- [Assignment]: Set down the lines of the data exactly, starting at the first and stopping after the line containing "set (I := fun".

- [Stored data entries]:
◆ ◆ ◆

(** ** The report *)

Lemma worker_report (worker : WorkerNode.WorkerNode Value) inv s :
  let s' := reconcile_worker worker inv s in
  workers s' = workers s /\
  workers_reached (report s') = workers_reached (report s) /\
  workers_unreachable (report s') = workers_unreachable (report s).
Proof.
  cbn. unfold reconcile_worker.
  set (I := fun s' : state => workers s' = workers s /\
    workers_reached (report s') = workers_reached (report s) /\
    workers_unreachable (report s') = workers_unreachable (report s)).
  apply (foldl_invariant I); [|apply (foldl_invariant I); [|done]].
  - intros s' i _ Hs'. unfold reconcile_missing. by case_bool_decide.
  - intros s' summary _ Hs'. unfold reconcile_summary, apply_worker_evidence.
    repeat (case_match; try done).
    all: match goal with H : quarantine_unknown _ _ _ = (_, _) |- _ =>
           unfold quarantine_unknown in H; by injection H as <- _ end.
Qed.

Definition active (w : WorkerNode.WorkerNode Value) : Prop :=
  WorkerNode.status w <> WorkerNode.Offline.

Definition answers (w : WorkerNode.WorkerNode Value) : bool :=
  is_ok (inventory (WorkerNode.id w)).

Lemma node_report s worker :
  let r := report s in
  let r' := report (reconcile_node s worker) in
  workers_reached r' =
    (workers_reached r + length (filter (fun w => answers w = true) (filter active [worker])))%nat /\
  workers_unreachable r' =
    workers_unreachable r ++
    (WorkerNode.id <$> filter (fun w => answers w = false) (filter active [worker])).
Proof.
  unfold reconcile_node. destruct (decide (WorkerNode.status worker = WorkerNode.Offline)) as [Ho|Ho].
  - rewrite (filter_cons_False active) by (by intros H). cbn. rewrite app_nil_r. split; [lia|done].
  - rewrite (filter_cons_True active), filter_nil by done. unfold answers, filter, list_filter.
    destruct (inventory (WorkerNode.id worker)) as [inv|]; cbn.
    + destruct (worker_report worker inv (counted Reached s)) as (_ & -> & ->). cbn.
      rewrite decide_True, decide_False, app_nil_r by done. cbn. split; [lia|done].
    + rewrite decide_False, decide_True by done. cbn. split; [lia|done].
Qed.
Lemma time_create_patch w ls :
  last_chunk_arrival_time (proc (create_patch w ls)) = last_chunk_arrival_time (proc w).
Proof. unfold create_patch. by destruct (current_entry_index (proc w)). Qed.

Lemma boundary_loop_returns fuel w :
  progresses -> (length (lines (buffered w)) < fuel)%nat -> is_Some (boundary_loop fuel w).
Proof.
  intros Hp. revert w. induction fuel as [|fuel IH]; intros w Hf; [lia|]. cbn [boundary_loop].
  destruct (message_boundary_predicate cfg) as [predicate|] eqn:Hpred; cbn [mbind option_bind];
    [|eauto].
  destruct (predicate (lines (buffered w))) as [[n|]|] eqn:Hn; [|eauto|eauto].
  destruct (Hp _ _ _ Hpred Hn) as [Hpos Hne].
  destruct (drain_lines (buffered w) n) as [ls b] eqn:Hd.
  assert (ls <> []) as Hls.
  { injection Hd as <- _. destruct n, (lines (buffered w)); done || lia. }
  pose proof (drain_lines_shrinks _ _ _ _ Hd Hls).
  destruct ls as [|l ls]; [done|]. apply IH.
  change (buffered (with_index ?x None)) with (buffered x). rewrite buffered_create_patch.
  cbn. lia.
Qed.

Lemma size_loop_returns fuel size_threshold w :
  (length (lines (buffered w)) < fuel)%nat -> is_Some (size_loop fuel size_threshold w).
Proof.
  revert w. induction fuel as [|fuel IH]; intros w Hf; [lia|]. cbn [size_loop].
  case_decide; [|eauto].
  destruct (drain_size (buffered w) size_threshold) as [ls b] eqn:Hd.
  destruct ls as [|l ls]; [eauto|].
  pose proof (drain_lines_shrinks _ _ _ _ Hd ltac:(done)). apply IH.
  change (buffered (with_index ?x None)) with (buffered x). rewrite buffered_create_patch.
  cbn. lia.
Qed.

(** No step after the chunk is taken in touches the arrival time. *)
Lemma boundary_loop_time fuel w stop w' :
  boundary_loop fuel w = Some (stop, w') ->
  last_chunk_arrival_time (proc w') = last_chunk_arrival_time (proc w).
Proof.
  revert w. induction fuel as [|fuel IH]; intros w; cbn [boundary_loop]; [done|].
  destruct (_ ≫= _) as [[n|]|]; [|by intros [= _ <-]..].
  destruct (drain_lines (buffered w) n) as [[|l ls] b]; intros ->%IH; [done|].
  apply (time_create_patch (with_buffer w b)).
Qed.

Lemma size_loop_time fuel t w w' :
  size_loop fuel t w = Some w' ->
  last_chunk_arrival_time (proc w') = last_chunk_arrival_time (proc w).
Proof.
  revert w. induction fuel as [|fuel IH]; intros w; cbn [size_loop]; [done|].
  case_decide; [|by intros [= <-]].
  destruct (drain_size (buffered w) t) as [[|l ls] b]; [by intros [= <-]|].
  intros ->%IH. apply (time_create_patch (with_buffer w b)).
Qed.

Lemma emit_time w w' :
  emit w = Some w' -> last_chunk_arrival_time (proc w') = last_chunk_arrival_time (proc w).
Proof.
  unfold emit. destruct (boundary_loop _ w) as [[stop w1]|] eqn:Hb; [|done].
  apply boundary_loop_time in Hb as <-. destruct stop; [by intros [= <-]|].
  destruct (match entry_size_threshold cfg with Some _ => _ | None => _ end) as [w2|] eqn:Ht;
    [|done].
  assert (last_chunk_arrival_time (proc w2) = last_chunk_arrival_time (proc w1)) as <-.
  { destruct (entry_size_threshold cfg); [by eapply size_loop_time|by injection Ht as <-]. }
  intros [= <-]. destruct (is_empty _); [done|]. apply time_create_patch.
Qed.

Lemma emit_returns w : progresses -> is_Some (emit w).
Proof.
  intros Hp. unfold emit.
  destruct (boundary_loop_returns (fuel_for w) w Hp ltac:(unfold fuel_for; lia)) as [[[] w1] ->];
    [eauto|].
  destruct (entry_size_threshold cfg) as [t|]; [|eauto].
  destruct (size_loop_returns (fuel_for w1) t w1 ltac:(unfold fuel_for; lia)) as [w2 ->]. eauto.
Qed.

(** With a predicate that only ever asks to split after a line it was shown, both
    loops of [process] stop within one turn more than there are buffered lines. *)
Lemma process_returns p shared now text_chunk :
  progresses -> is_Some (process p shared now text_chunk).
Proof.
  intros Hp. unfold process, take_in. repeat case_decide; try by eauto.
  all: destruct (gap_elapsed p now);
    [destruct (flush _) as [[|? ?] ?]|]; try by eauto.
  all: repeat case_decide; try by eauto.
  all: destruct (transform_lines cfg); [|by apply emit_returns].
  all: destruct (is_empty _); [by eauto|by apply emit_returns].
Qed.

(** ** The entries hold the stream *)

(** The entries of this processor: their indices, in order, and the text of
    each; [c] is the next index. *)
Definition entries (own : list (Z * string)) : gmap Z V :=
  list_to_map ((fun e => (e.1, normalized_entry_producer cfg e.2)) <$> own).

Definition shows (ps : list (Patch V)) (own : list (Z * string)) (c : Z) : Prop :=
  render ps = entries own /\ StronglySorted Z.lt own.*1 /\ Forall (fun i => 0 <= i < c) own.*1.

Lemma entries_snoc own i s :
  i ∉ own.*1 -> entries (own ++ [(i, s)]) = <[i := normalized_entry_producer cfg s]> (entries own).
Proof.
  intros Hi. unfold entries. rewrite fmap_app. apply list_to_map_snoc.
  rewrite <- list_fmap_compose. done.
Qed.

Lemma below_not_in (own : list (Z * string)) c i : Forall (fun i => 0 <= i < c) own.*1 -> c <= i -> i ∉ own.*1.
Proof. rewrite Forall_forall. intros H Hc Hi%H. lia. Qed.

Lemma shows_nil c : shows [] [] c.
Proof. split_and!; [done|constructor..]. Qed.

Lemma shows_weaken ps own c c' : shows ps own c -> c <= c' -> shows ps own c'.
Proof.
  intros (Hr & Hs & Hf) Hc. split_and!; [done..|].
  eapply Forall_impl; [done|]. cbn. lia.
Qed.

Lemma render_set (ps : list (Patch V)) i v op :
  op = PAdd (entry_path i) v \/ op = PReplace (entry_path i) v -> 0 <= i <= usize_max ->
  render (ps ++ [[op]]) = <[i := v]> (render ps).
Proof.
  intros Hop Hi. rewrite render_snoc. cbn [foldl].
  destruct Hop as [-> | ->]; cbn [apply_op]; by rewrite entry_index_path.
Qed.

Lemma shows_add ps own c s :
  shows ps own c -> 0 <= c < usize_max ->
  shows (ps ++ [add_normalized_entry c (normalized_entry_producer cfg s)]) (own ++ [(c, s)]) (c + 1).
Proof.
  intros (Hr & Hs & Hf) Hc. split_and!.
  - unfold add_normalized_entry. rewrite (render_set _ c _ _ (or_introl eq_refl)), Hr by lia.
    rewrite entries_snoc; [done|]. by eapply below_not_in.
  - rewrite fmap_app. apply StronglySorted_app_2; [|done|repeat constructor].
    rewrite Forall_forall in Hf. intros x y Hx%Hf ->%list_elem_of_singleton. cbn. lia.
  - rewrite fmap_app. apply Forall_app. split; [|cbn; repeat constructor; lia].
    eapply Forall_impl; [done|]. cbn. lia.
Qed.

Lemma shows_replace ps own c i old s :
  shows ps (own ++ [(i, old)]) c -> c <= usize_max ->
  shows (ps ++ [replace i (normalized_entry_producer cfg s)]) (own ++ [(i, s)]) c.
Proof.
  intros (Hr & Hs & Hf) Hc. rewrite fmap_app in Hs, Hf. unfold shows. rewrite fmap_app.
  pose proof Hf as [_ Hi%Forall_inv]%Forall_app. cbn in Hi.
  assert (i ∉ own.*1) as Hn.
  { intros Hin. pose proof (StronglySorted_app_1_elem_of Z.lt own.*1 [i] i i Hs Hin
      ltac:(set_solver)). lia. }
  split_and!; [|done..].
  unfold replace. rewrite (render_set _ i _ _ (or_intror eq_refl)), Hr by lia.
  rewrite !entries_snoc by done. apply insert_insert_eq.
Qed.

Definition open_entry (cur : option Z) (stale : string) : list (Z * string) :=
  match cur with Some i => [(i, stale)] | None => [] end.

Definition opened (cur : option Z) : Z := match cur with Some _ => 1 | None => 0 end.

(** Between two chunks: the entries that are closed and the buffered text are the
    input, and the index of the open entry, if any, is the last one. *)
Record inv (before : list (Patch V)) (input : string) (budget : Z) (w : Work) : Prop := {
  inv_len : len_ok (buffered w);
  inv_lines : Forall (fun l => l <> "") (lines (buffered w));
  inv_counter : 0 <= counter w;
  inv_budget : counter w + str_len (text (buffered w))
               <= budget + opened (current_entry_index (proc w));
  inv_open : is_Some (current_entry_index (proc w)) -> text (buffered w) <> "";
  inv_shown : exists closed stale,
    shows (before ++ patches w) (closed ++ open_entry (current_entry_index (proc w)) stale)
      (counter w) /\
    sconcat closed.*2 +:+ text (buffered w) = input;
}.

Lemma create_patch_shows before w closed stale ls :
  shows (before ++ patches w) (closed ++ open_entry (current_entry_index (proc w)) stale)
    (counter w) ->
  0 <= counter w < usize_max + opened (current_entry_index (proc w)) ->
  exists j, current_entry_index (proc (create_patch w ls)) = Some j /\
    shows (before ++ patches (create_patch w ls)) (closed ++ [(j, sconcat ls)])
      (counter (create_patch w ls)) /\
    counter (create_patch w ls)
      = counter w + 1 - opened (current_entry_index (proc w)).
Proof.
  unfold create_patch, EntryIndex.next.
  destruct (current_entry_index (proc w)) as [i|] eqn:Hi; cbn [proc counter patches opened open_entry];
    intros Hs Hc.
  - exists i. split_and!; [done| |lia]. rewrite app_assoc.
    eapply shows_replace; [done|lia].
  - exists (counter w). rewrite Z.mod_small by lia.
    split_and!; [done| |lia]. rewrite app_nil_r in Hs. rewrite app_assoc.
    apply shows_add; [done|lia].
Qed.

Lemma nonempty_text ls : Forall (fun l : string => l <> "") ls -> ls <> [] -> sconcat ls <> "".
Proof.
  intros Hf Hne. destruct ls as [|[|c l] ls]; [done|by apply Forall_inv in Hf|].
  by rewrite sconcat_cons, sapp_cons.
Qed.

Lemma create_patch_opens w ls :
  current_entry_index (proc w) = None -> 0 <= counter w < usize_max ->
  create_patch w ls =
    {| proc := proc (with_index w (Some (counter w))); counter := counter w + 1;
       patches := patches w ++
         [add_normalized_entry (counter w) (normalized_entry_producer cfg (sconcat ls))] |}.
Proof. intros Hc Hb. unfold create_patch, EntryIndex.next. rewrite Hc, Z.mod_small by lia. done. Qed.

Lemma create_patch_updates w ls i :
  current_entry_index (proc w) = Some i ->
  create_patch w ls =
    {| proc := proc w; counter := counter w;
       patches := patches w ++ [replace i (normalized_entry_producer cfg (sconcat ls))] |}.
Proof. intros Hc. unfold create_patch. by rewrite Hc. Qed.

◆ ◆ ◆

- [Worked solution]:
(** ** The report *)

Lemma worker_report (worker : WorkerNode.WorkerNode Value) inv s :
  let s' := reconcile_worker worker inv s in
  workers s' = workers s /\
  workers_reached (report s') = workers_reached (report s) /\
  workers_unreachable (report s') = workers_unreachable (report s).
Proof.
  cbn. unfold reconcile_worker.
  set (I := fun s' : state => workers s' = workers s /\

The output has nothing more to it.